Saturday, November 17, 2018


397.  Power, dependence, control and trust

Economists shy away from discussions of power, because power should not play a role in supposedly anonymous market forces. Economists do talk of market power as a disturbance of markets by monopolies, oligopolies and firms erecting entry barriers to markets. That is to be fought by competition authorities. But power is more widespread. Power creates dependence. But it can also be positive. Even monopoly can be beneficial.

I use the (customary) definition of power as having influence on the choices of others. It can be positive, in an extension of options for choice, and freedom of choosing from them, or negative, in reducing them.

If for choice one is dependent upon another, than he/she has power over you. One can avoid or reduce that by avoiding him/her or by creating counter-power, by constraining the actions of the other. Trust is leaving room for conduct for others, control is constraining it. Control can result in a vicious circle of accumulating mutual constraint. A danger looms of excessive oversight and control.

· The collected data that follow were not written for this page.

(* ===== verification/AppExclusions.v ===== *)
(** * The application list of the Windows client

    windows-gui/src-tauri/src/app_exclusions.rs: which applications are routed, in which
    mode, and the file that keeps the choice.

    TOML is a parameter with the law that what is written reads back.  The file operations
    are calls on the tape of WinNetwork.v, so that a process may die between any two of
    them; [destination.exists()] is the truth.  The directory of the file is fixed, and the
    file chooser is not modelled.

    The theorems: an edit is atomic for a later start whatever becomes of it; what a choice
    among the discovered applications leaves on the list. *)

From S2P Require Import Prelude Protocol Replay Crypto DataPlane Morph Speedy Config ClientWire Handshake Effects Flow WinNetwork AppPaths.

Definition SETTINGS_VERSION : Z := 2.

(** ** Settings *)

Record StoredSettings := mkSettings {
  s_version : Z;
  s_mode : AppRoutingMode.t;
  s_apps : list str;
  s_excluded_apps : list str;
}.

Record AppEntry := mkEntry { e_path : str; e_name : str; e_available : bool }.
Record AppRoutingSettings := mkView { v_mode : AppRoutingMode.t; v_apps : list AppEntry }.

(** The name shown when the file has none. *)
Definition default_name : str := [1055; 1088; 1080; 1083; 1086; 1078; 1077; 1085; 1080; 1077].

(** The settings file, its backup and the file being written; texts of unknown content are
    texts too. *)
Record Disk := mkDisk { d_settings : option str; d_backup : option str; d_temporary : option str }.

Section Settings.
Context (lower : str -> str) (fs : Files) (printed : option (list InstalledApp)).
Context (to_toml : StoredSettings -> option str) (from_toml : str -> option StoredSettings) (replies : nat -> option reply).

Abbreviation L := (Effects.L Disk) (only parsing).
Notation "x <- m ; k" := (lbind m (fun x => k)) (at level 100, m at next level, right associativity).

Abbreviation key := (normalized_key lower) (only parsing).

Definition normalize (s : StoredSettings) : StoredSettings :=
  mkSettings SETTINGS_VERSION (s_mode s) (sort_and_deduplicate key (map normalize_windows_path (s_apps s))) [].

Definition migrate (s : StoredSettings) : res ClientError.t StoredSettings :=
  if s_version s =? 1 then Ok (normalize (mkSettings SETTINGS_VERSION AppRoutingMode.Exclude (s_apps s ++ s_excluded_apps s) []))
  else if s_version s =? SETTINGS_VERSION then Ok (normalize s)
  else Err ClientError.Platform.

(** [fs::read_to_string]: the contents, or [None] when there is no such file. *)
Definition read_file (contents : Disk -> option str) : L (option str) :=
  r <- call replies;
  c <- gets contents;
  match c, r_io r with
  | None, _ => lret None
  | Some c, None => lret (Some c)
  | Some _, Some kind => lthrow (ClientError.Io (mkIoError kind None))
  end.

Definition parse (contents : str) : L StoredSettings :=
  match from_toml contents with
  | Some s => lres (migrate s)
  | None => lthrow ClientError.Platform
  end.

Definition load : L StoredSettings :=
  contents <- read_file d_settings;
  match contents with
  | Some contents => parse contents
  | None =>
      contents <- read_file d_backup;
      match contents with
      | Some contents => parse contents
      | None => lret (mkSettings SETTINGS_VERSION AppRoutingMode.Exclude [] [])
      end
  end.

Definition replace_file : L unit :=
  destination <- gets d_settings;
  match destination with
  | None => file_call replies (fun d => mkDisk (d_temporary d) (d_backup d) None)
  | Some _ =>
      backup <- gets d_backup;
      _ <- (match backup with
            | Some _ => file_call replies (fun d => mkDisk (d_settings d) None (d_temporary d))
            | None => lret tt
            end);
      _ <- file_call replies (fun d => mkDisk None (d_settings d) (d_temporary d));
      r <- catch (file_call replies (fun d => mkDisk (d_temporary d) (d_backup d) None));
      match r with
      | Ok _ => ignored (file_call replies (fun d => mkDisk (d_settings d) None (d_temporary d)))
      | Err e => _ <- ignored (file_call replies (fun d => mkDisk (d_backup d) None (d_temporary d))); lthrow e
      | Panic => lres Panic
      end
  end.

(** The file is created, written, synchronised and put in place. *)
Definition write_settings (contents : str) : L unit :=
  _ <- file_call replies (fun d => mkDisk (d_settings d) (d_backup d) (Some []));
  _ <- file_call replies (fun d => mkDisk (d_settings d) (d_backup d) (Some contents));
  _ <- file_call replies (fun d => d);
  replace_file.

Definition save (s : StoredSettings) : L unit :=
  _ <- file_call replies (fun d => d);
  contents <- lres (ok_or (to_toml s) ClientError.Platform);
  r <- catch (write_settings contents);
  match r with
  | Ok _ => lret tt
  | Err e => _ <- ignored (file_call replies (fun d => mkDisk (d_settings d) (d_backup d) None)); lthrow e
  | Panic => lres Panic
  end.

(** *** Operations *)

(** [load_resolved], with what PowerShell would list. *)
Definition load_resolved : L StoredSettings :=
  s <- load;
  resolved <- lres (resolve lower fs printed (s_apps s));
  let s := mkSettings (s_version s) (s_mode s) resolved.1 (s_excluded_apps s) in
  if resolved.2 : bool then _ <- save s; lret s else lret s.

Definition app_entry (path : str) : AppEntry :=
  mkEntry path (default default_name (file_stem path)) (is_file fs path).

Definition get : L AppRoutingSettings :=
  s <- load_resolved;
  let s := normalize s in
  lret (mkView (s_mode s) (map app_entry (s_apps s))).

(** The edit of [set_mode], [add], [remove] and [clear]. *)
Definition update (change : StoredSettings -> StoredSettings) : L AppRoutingSettings :=
  s <- load;
  _ <- save (change (normalize s));
  get.

Definition set_mode (m : AppRoutingMode.t) : L AppRoutingSettings :=
  update (fun s => mkSettings (s_version s) m (s_apps s) (s_excluded_apps s)).

Definition add (path : str) : L AppRoutingSettings :=
  path <- lres (validate_executable fs (trim path));
  update (fun s => mkSettings (s_version s) (s_mode s) (sort_and_deduplicate key (s_apps s ++ [path])) (s_excluded_apps s)).

Definition remove (path : str) : L AppRoutingSettings :=
  let requested := key (trim path) in
  update (fun s => mkSettings (s_version s) (s_mode s) (filter (fun candidate => key candidate <> requested) (s_apps s)) (s_excluded_apps s)).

What forms and sources of dependence are there? One is that the other has a unique offer, with few adequate alternatives. That is the power of monopoly. Or there is no way out, no exit: you are locked in. That is the power of enforcement. Or there are incentives to submit to power, for the sake of income, position, protection or prestige.   

How to deal with power?

One can fight negative power by constraining the room for power play, and punishing it by means of contracts, legal coercion. However, the specification of activities, rights and duties constrains action, and can act as a straightjacket that inhibits innovation. Contracts are also costly and may be difficult to enforce, particularly if it is difficult to monitor the partner’s conduct.

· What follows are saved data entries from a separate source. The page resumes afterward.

Lemma establish_mtu fuel s w : unswapped s ->
  let '(s', _, r) := establish_session fuel s w in
  match r with
  | Some (Ok (plane, socket)) => mtu_agrees (put_loop s' (Swapping plane socket))
  | _ => unswapped s'
  end.
Proof.
  intros H. unfold establish_session.
  assert (Hpre : forall A (m : L A) (k : A -> L (TunnelDataPlane * nat)) s w, keeps unswapped m -> unswapped s ->
    (forall s1 w1 a, m s w = (s1, w1, Some (Ok a)) -> unswapped s1 ->
      let '(s', _, r) := k a s1 w1 in match r with Some (Ok (plane, socket)) => mtu_agrees (put_loop s' (Swapping plane socket)) | _ => unswapped s' end) ->
    let '(s', _, r) := lbind m k s w in match r with Some (Ok (plane, socket)) => mtu_agrees (put_loop s' (Swapping plane socket)) | _ => unswapped s' end).
  { intros A m k s0 w0 Hm Hs Hk. specialize (Hm s0 w0 Hs). unfold lbind. destruct (m s0 w0) as [[s1 w1] [[a|e|]|]]; try done. by apply Hk. }
  apply Hpre; [unfold policy_call; unswapped|done|]. intros s1 w1 [] _ H1.
  apply Hpre; [apply keeps_run|done|]. intros s2 w2 [plane parameters] E2 H2.
  assert (Hfit : tp_mtu plane = SessionParameters.mtu parameters).
  { unfold run_m in E2. destruct (windows_connect tape fuel config w1) as [w' r] eqn:E. injection E2 as <- <- ->. by apply (windows_connect_fits tape config fuel) in E. }
  apply Hpre; [apply keeps_gets|done|]. intros s3 w3 k _ H3.
  apply Hpre; [off_session|done|]. intros s4 w4 [] _ H4.
  apply Hpre; [apply keeps_run|done|]. intros s5 w5 [] _ H5. apply Hpre; [apply keeps_run|done|]. intros s6 w6 [] _ H6.
  pose proof (apply_parameters_end parameters s6 w6 H6) as Ha. unfold lbind. cbn [snd].
  destruct (apply_parameters parameters s6 w6) as [[s7 w7] r]. destruct Ha as [Ha Hp].
  destruct r as [[[]|e|]|]; [|destruct Ha as [Ha|(_ & _ & _ & _ & _ & [=])]; exact Ha..].
  specialize (Hp eq_refl). cbn. unfold mtu_agrees. destruct s7. cbn in *. subst f_parameters0.
  destruct Ha as [[(A1 & A2 & A3 & A4) _]|(_ & A1 & A2 & A3 & _)]; cbn in *; by repeat split.
Qed.

Lemma mtu_act e x : mtu_agrees x.1 -> mtu_agrees (full_act e x).1.
Proof.
  destruct x as [s w]. intros H. destruct e as [fuel allocated|waited ring_fails|packet| |]; cbn [fst snd full_act].
  2:{ pose proof (worker_keeps_parameters s waited ring_fails s w ltac:(done)) as Hw. unfold survive.
      destruct (worker_step waited ring_fails s w) as [[s1 w1] r]. apply (same_mtu s); [|done]. cbn in Hw. destruct r as [[[]|e|]|]; try done. by destruct s1. }
  2, 3, 4: (apply (same_mtu s); [by destruct s|done]).
  assert (Hleave : forall s r, unswapped s -> mtu_agrees (put_loop s (Left_ r))) by (intros s0 r Hs; by apply (unswapped_go (Left_ r) I s0 w Hs)).
  unfold loop_step, lbind at 1, gets at 1. destruct (f_loop s) as [| |plane socket|socket|replaced| |r] eqn:El.
  all: try (assert (Hu : unswapped s) by (split; [done|by rewrite El])).
  - unfold lbind at 1, gets at 1. destruct (f_stopping s); [by apply Hleave|].
    pose proof (unswapped_turn allocated s w Hu) as Ht. unfold lbind, catch.
    destruct (full_turn allocated s w) as [[s1 w1] [[[]|e|]|]]; cbn in *; [apply Ht|by apply Hleave|by apply Hleave|apply Ht].
  - pose proof (establish_mtu fuel s w Hu) as Ht. unfold lbind, catch.
    destruct (establish_session fuel s w) as [[s1 w1] [[[plane socket]|e|]|]]; cbn in *; [done| |by apply Hleave|apply Ht].
    by apply (unswapped_go (Resuming false) I s1 w1 Ht).
  - destruct s, plane. unfold mtu_agrees in *. cbn in *. subst. cbn in *. naive_solver.
  - unfold lbind at 1, gets at 1, lbind at 1, gets at 1.
    destruct s, f_worker0; cbn in *; subst; destruct (replacements f_sockets0); done.
  - destruct s. cbn in *. subst. by destruct replaced.
  - destruct s. cbn in *. subst. done.
  - done.
Qed.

One can also exert direct hierarchical control by taking over the partner, becoming his/her boss. That is a cop-out: one does not face the challenge of collaboration between independent partners. 

One can also employ a reputation mechanism, where the partner will not cheat for fear of losing his reputation. Or one can use a hostage, in the form of some commercially sensitive  information one has of the partner, with the threat, often implicit, not pronounced, to divulge it when the partner misbehaves. The hostage may also take the form of a package of shares that one has in the partner’s business that one can sell to someone with the intent of a hostile take-over of the partner.

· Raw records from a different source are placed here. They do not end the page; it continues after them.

Lemma keeps_server_refresh g : rg_server g = server -> (forall r, rg_server_route g = Some r -> ours r = true) ->
  keeps intact (refresh_server_route replies g).
Proof.
  intros Hsv Hg. unfold refresh_server_route. rewrite Hsv. apply keeps_bind; [apply keeps_list|intros routes]. apply keeps_lres_bind.
  intros r Hr%server_route_owned. destruct (existsb _ _); [apply keeps_put_server_route; by intros x [= <-]|].
  apply keeps_bind; [by apply keeps_put_server_route|intros _]. apply keeps_bind.
  { destruct (rg_server_route g) as [p|]; [|apply keeps_ret]. destruct (existsb _ _); [|apply keeps_ret]. apply keeps_delete. by apply Hg. }
  intros _. apply keeps_bind; [apply keeps_catch; by apply keeps_add|]. intros [[]|e|]; [apply keeps_put_server_route; by intros x [= <-]| |apply keeps_res].
  apply keeps_bind; [|intros; apply keeps_throw]. destruct (rg_server_route g) as [p|]; [|apply keeps_ret].
  apply keeps_bind; [apply keeps_catch, keeps_add; by apply Hg|]. intros [[]|e'|]; [|apply keeps_ret|apply keeps_res].
  apply keeps_put_server_route. intros x [= <-]. by apply Hg.
Qed.

Lemma keeps_remove_table (I : Host -> Prop) : (forall h, I h -> I (x_put_nft h [])) -> keeps I (remove_runtime_table replies).
Proof.
  intros H. unfold remove_runtime_table. apply keeps_bind; [apply keeps_call|]. intros r. destruct (r_io r); [apply keeps_throw|].
  destruct (_ =? 0); [by apply keeps_modify|apply keeps_ret].
Qed.

Lemma intact_nft h l : intact h -> intact (x_put_nft h l).
Proof. by destruct h. Qed.

Lemma keeps_firewall : keeps intact (firewall_install replies server tun_name).
Proof.
  unfold firewall_install, run_nft_script. destruct (negb _); [apply keeps_throw|].
  apply keeps_bind; [apply keeps_remove_table; intros h; apply intact_nft|intros _]. apply keeps_command. intros h. apply intact_nft.
Qed.

Lemma keeps_drop_firewall : keeps intact (drop_firewall replies).
Proof. apply keeps_ignored, keeps_remove_table. intros h. apply intact_nft. Qed.

Lemma keeps_drop_dns : keeps intact (drop_dns replies).
Proof. apply keeps_ignored, keeps_command. by intros []. Qed.

Lemma keeps_dns dns : keeps intact (dns_install replies tun_name dns).
Proof.
  unfold dns_install. destruct (negb _); [apply keeps_throw|]. apply keeps_or_drop; [|apply keeps_drop_dns].
  repeat (apply keeps_bind; [|intros _]); apply keeps_command; by intros [].
Qed.

Lemma keeps_drop_proxy : keeps intact (drop_proxy replies).
Proof. unfold drop_proxy, delete_proxy_route. apply keeps_bind; [|intros _]; apply keeps_ignored, keeps_command; by intros []. Qed.

Lemma keeps_proxy : keeps intact (proxy_install replies tun_name).
Proof.
  unfold proxy_install, add_rule, delete_proxy_route. destruct (negb _); [apply keeps_throw|].
  apply keeps_bind; [apply keeps_command; by intros []|intros _]. apply keeps_or_drop; [|apply keeps_ignored, keeps_command; by intros []].
  apply keeps_bind; [apply keeps_gets|intros []]; [|apply keeps_command; by intros []].
  apply keeps_bind; [apply keeps_call|intros; apply keeps_throw].
Qed.

Lemma keeps_install mode dns : keeps intact (install_network replies server tun_name mode dns).
Proof.
  destruct mode; cbn.
  - apply keeps_bind; [apply keeps_firewall|intros _]. apply keeps_bind; [apply keeps_or_drop; [apply keeps_route_install|apply keeps_drop_firewall]|intros _].
    apply keeps_or_drop; [apply keeps_dns|]. apply keeps_bind; [apply keeps_drop_routes|intros _; apply keeps_drop_firewall].
  - apply keeps_bind; [apply keeps_proxy|intros _]. apply keeps_or_drop; [by apply keeps_file_call|apply keeps_drop_proxy].
Qed.

Lemma keeps_remove_each l : (forall r, r ∈ l -> ours r = true) -> keeps intact (remove_each replies l).
Proof.
  induction l as [|r l IH]; intros H; cbn; [apply keeps_ret|]. apply keeps_bind; [|intros _; apply IH; intros x Hx; apply H; by right].
  apply keeps_delete, H. by left.
Qed.

Lemma keeps_repair : keeps intact (repair_stale_network replies server).
Proof.
  unfold repair_stale_network, remove_stale_server_routes, new_manager.
  apply keeps_bind; [apply keeps_remove_table; intros h; apply intact_nft|intros _]. apply keeps_bind; [by apply keeps_file_call|intros _].
  apply keeps_bind; [apply keeps_list|intros routes]. apply keeps_remove_each. intros r [Hr _]%list_elem_of_filter. apply owned_server. by apply Is_true_true.
Qed.

Lemma keeps_start fuel mode : keeps intact (start_session replies tape config server tun_name fuel mode).
Proof.
  unfold start_session. apply keeps_bind; [apply keeps_repair|intros _]. apply keeps_bind; [apply keeps_run|intros session].
  repeat (apply keeps_bind; [apply keeps_file_call; by intros []|intros _]). apply keeps_install.
Qed.

Lemma keeps_happen e : keeps intact (happen replies server tun_name e).
Proof.
  destruct e as [|change loses|change|chains]; cbn; [| |by apply keeps_modify; intros []..].
  - apply keeps_gets_bind. intros h w Hh. pose proof Hh as [_ Hg]. destruct (g_routes h) as [g|]; [|done]. destruct Hg as (Hsv & Hr & _).
    pose proof (keeps_ignored intact _ (keeps_server_refresh g Hsv Hr)) as Hk. by apply Hk.
  - apply keeps_modify. intros [] [H1 H2]. split; [|done]. cbn [x_routes x_others]. rewrite list.filter_app.
    assert (Hno : filter foreign (filter (fun r => ours r && negb (loses && is_owned_server_route server r)) x_routes0) = []).
    { rewrite list_filter_filter. apply elem_of_nil_inv. intros x Hx. apply list_elem_of_filter in Hx as [[Hf Ho] _].
      unfold foreign in Hf. apply Is_true_true in Ho. apply andb_true_iff in Ho as [Ho _]. by rewrite Ho in Hf. }
    rewrite Hno. cbn [app]. rewrite list_filter_filter. apply list_filter_iff. intros x. unfold foreign. tauto.
Qed.

Lemma keeps_loop es : keeps intact (loop_runs replies server tun_name es).
Proof. induction es as [|e es IH]; cbn; [apply keeps_ret|]. apply keeps_bind; [apply keeps_happen|intros _; exact IH]. Qed.

Lemma keeps_session fuel mode es : keeps intact (linux_session replies tape config server tun_name fuel mode es).
Proof.
  unfold linux_session. apply keeps_bind; [apply keeps_start|intros _]. apply keeps_bind; [apply keeps_loop|intros _].
  destruct mode; cbn; [|apply keeps_drop_proxy]. apply keeps_bind; [apply keeps_drop_firewall|intros _].
  apply keeps_bind; [apply keeps_drop_routes|intros _; apply keeps_drop_dns].
Qed.

(** ** Repair *)

Lemma intact_dies h : intact h -> intact (process_dies tun_name h).
Proof.
  intros [H _]. split; [|done]. cbn [process_dies x_routes x_others]. rewrite <- H, list_filter_filter. apply list_filter_iff.
  intros r. split; [by intros [? _]|]. intros Hr. split; [done|]. intros E. unfold foreign, owned in Hr.
  by rewrite (bool_decide_eq_true_2 _ E), orb_true_r in Hr.
Qed.

Lemma file_call_inv effect h w h' w' : file_call replies effect h w = (h', w', Some (Ok tt)) -> h' = (effect h : Host).
Proof.
  unfold file_call. intros H. apply lbind_inv in H as (h1 & w1 & r & ->%call_inv & H). destruct (r_io r); by inversion H.
Qed.

Lemma remove_each_inv l h w h' w' : remove_each replies l h w = (h', w', Some (Ok tt)) ->
  x_nft h' = x_nft h /\ x_others h' = x_others h /\
  forall x, x ∈ x_routes h' -> x ∈ x_routes h /\ x ∉ l.
Proof.
  revert h w. induction l as [|r l IH]; cbn; intros h w H.
  { injection H as <- _. split; [done|]. split; [done|]. intros x Hx. split; [done|apply not_elem_of_nil]. }
  apply lbind_inv in H as (h1 & w1 & [] & ->%file_call_inv & H). apply IH in H as (H1 & H2 & H3). destruct h. cbn in *.
  split; [done|]. split; [done|]. intros x [Hx Hn]%H3. apply list_elem_of_filter in Hx as [Hd Hx]. split; [done|].
  intros [->|Hin]%elem_of_cons; [by rewrite deletes_itself in Hd|done].
Qed.

Lemma repair_inv h w h' w' : intact h -> (forall r, r ∈ x_routes h -> rt_if_name r <> Some tun_name) ->
  repair_stale_network replies server h w = (h', w', Some (Ok tt)) ->
  x_routes h' = x_others h' /\ x_others h' = x_others h /\
  (x_nft h' = [] \/ exists r, replies (pos w) = Some r /\ r_status r <> 0).
Proof.
  intros Hi Hgone E. pose proof (keeps_repair h w Hi) as Hi'. rewrite E in Hi'. cbn in Hi'. destruct Hi' as [Hf _].
  unfold repair_stale_network in E. apply lbind_inv in E as (h1 & w1 & [] & E1 & E).
  assert (H1 : x_routes h1 = x_routes h /\ x_others h1 = x_others h /\ (x_nft h1 = [] \/ exists r, replies (pos w) = Some r /\ r_status r <> 0)).
  { unfold remove_runtime_table, lbind, call in E1. destruct (replies (pos w)) as [r|]; [|done]. destruct (r_io r); [done|].
    destruct (Z.eqb_spec (r_status r) 0); injection E1 as <- _; [destruct h; by auto|]. split; [done|]. split; [done|]. right. by exists r. }
  destruct H1 as (Hr1 & Ho1 & Hn1).
  unfold remove_stale_server_routes, new_manager, list_routes in E.
  apply lbind_inv in E as (h2 & w2 & [] & ->%file_call_inv & E). apply lbind_inv in E as (h3 & w3 & routes & E3 & E).
  apply lbind_inv in E3 as (h4 & w4 & [] & ->%file_call_inv & E3). inversion E3; subst; clear E3.
  apply remove_each_inv in E as (En & Eo & Er). rewrite En, Eo, Ho1. split; [|by split].
  rewrite <- Ho1, <- Eo, <- Hf. symmetry.
  assert (Hall : forall x, x ∈ x_routes h' -> foreign x = true).
  { intros x [Hx Hn]%Er. unfold foreign, owned. rewrite Hr1 in Hx. rewrite (bool_decide_eq_false_2 _ (Hgone x Hx)), orb_false_r.
    destruct (is_owned_server_route server x) eqn:Eo'; [|done]. exfalso. apply Hn. apply list_elem_of_filter. split; [by rewrite Eo'|by rewrite Hr1]. }
  clear -Hall. induction (x_routes h') as [|x l IH]; [done|]. rewrite filter_cons_True; [|rewrite (Hall x); [done|by left]].
  f_equal. apply IH. intros y Hy. apply Hall. by right.
Qed.

(** A repair for any server adds no route, and removes the table when nft does. *)
Lemma repair_shrinks server' h w h' w' :
  repair_stale_network replies server' h w = (h', w', Some (Ok tt)) ->
  (forall r, r ∈ x_routes h' -> r ∈ x_routes h) /\ (x_nft h' = [] \/ exists r, replies (pos w) = Some r /\ r_status r <> 0).
Proof.
  intros E. unfold repair_stale_network in E. apply lbind_inv in E as (h1 & w1 & [] & E1 & E).
  assert (H1 : x_routes h1 = x_routes h /\ (x_nft h1 = [] \/ exists r, replies (pos w) = Some r /\ r_status r <> 0)).
  { unfold remove_runtime_table, lbind, call in E1. destruct (replies (pos w)) as [r|]; [|done]. destruct (r_io r); [done|].
    destruct (Z.eqb_spec (r_status r) 0); injection E1 as <- _; [destruct h; by auto|]. split; [done|]. right. by exists r. }
  destruct H1 as (Hr1 & Hn1). unfold remove_stale_server_routes, new_manager, list_routes in E.
  apply lbind_inv in E as (h2 & w2 & [] & ->%file_call_inv & E). apply lbind_inv in E as (h3 & w3 & routes & E3 & E).
  apply lbind_inv in E3 as (h4 & w4 & [] & ->%file_call_inv & E3). inversion E3; subst; clear E3.
  apply remove_each_inv in E as (En & _ & Er). rewrite En. split; [|done]. intros r [Hr _]%Er. by rewrite <- Hr1.
Qed.

End Ownership.

(** ** What leaves the machine *)

(** Without the table nothing is held back here. *)
Definition output_verdict (h : Host) (p : OutPacket) : nft_verdict :=
  match x_nft h with
  | [] => NftAccept
  | blocks => nft_chain (flat_map (fun '(server, tun_name) => output_rules server tun_name) blocks) p
  end.

(** The output chains of the rest of the system; every chain of the hook has its say. *)
Definition passes_others (h : Host) (p : OutPacket) : bool := forallb (fun chain => chain p) (x_chains h).

Definition leaves_machine (h : Host) (p : OutPacket) : bool := bool_decide (output_verdict h p = NftAccept) && passes_others h p.

(** The exceptions of the policy. *)
Definition may_leave (server : Ipv4Addr) (tun_name : str) (p : OutPacket) : Prop :=
  o_interface p = ascii_bytes "lo" \/ o_interface p = tun_name \/
  match o_destination p with
  | V4 d => d = server \/ o_udp p = Some (68, 67)
  | V6 d => Z.shiftr d 118 = 0x3fa \/ Z.shiftr d 112 = 0xff02
  end.

Lemma chain_accepts server tun_name p : nft_chain (output_rules server tun_name) p = NftAccept <-> may_leave server tun_name p.
Proof.
  unfold may_leave, output_rules. cbn [nft_chain nft_matches]. destruct (o_destination p) as [d|d].
  - repeat case_bool_decide; destruct (Z.eqb_spec d server); naive_solver.
  - repeat case_bool_decide; destruct (Z.eqb_spec (Z.shiftr d 118) 0x3fa), (Z.eqb_spec (Z.shiftr d 112) 0xff02); naive_solver.
Qed.

Section Claims.
Context `{N : Noise, P : Primitives} `{K : RouteKernel} `{KL : !RouteKernelLaws K}.
Context (replies : nat -> option reply) (tape : nat -> moment) (config : ValidatedClientConfig).
Context (server : Ipv4Addr) (tun_name : str).

Definition table_is (c : list (Ipv4Addr * str)) (h : Host) : Prop := x_nft h = c.

Ltac quiet := by intros [].

Lemma table_file_call c (effect : Host -> Host) : (forall h, x_nft (effect h) = x_nft h) -> keeps (table_is c) (file_call replies effect).
Proof. intros He. apply keeps_file_call. intros h <-. apply He. Qed.

Lemma table_delete_each c l : keeps (table_is c) (delete_each replies l).
Proof. induction l as [|r l IH]; cbn; [apply keeps_ret|]. apply keeps_bind; [|intros _; exact IH]. apply keeps_ignored, table_file_call. quiet. Qed.

Lemma table_drop_routes c : keeps (table_is c) (drop_routes replies).
Proof.
  unfold drop_routes. apply keeps_bind; [apply keeps_gets|intros [g|]; [|apply keeps_ret]]. apply keeps_bind; [apply table_delete_each|intros _].
  apply keeps_bind; [|intros _; apply keeps_modify; quiet]. destruct (rg_server_route g); [|apply keeps_ret]. apply keeps_ignored, table_file_call. quiet.
Qed.

Lemma table_list c : keeps (table_is c) (list_routes replies).
Proof. apply keeps_list. Qed.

There are also more constructive, benevolent ways of dealing with power.  

In relations of collaboration there is the following ‘paradox of specific investments’. To create unique novelties, in innovation, connecting each other’s competences, one typically needs ‘specific investments’, dedicated to the relation, that have no use elsewhere. That makes dependent: if the relation breaks, the investment is rendered useless. If the investment is asymmetric, mostly on one side in the relationship, dependence is one-sided. On the other hand, if the investment makes you special, offering something unique, that gives countervailing power. A monopoly, in fact. This can generate a race not to the bottom but to the top: partners keep investing in themselves to maintain a unique offer.        

Another possibility is to demand shared payment and ownership of the specific investment. Yet another is to make the partner dependent in some other way, by offering some other unique benefit, such as access to a market, a brand name, special knowledge, technology, or a patent, or to some other resource (a lobby, perhaps).

One may also rely on other sources of reliability that are not oriented towards control, such as trust based on ethics or personal bonds of friendship, family, clan, or custom.

With the latter, however, one can get caught in systems of paternalism and enforced loyalty that do not allow for exit, thus imposing another constraint from power. Obligatory bonds limit the variety and freedom of outside contacts needed for learning and innovation.

Sometimes there is no alternative to such personal bonding, as in countries where there is no institutional basis outside personal relationships, such as a legal system to support contracts, reputation systems, or a shared ethic and morality. I found that to apply, for example, for different reasons, to Japan and the Ukraine.

In Japan the reason is a strong tradition of family values, which is now weakening. In the Ukraine the reason is widespread corruption and lack of a reliable legal and democratic order and justice.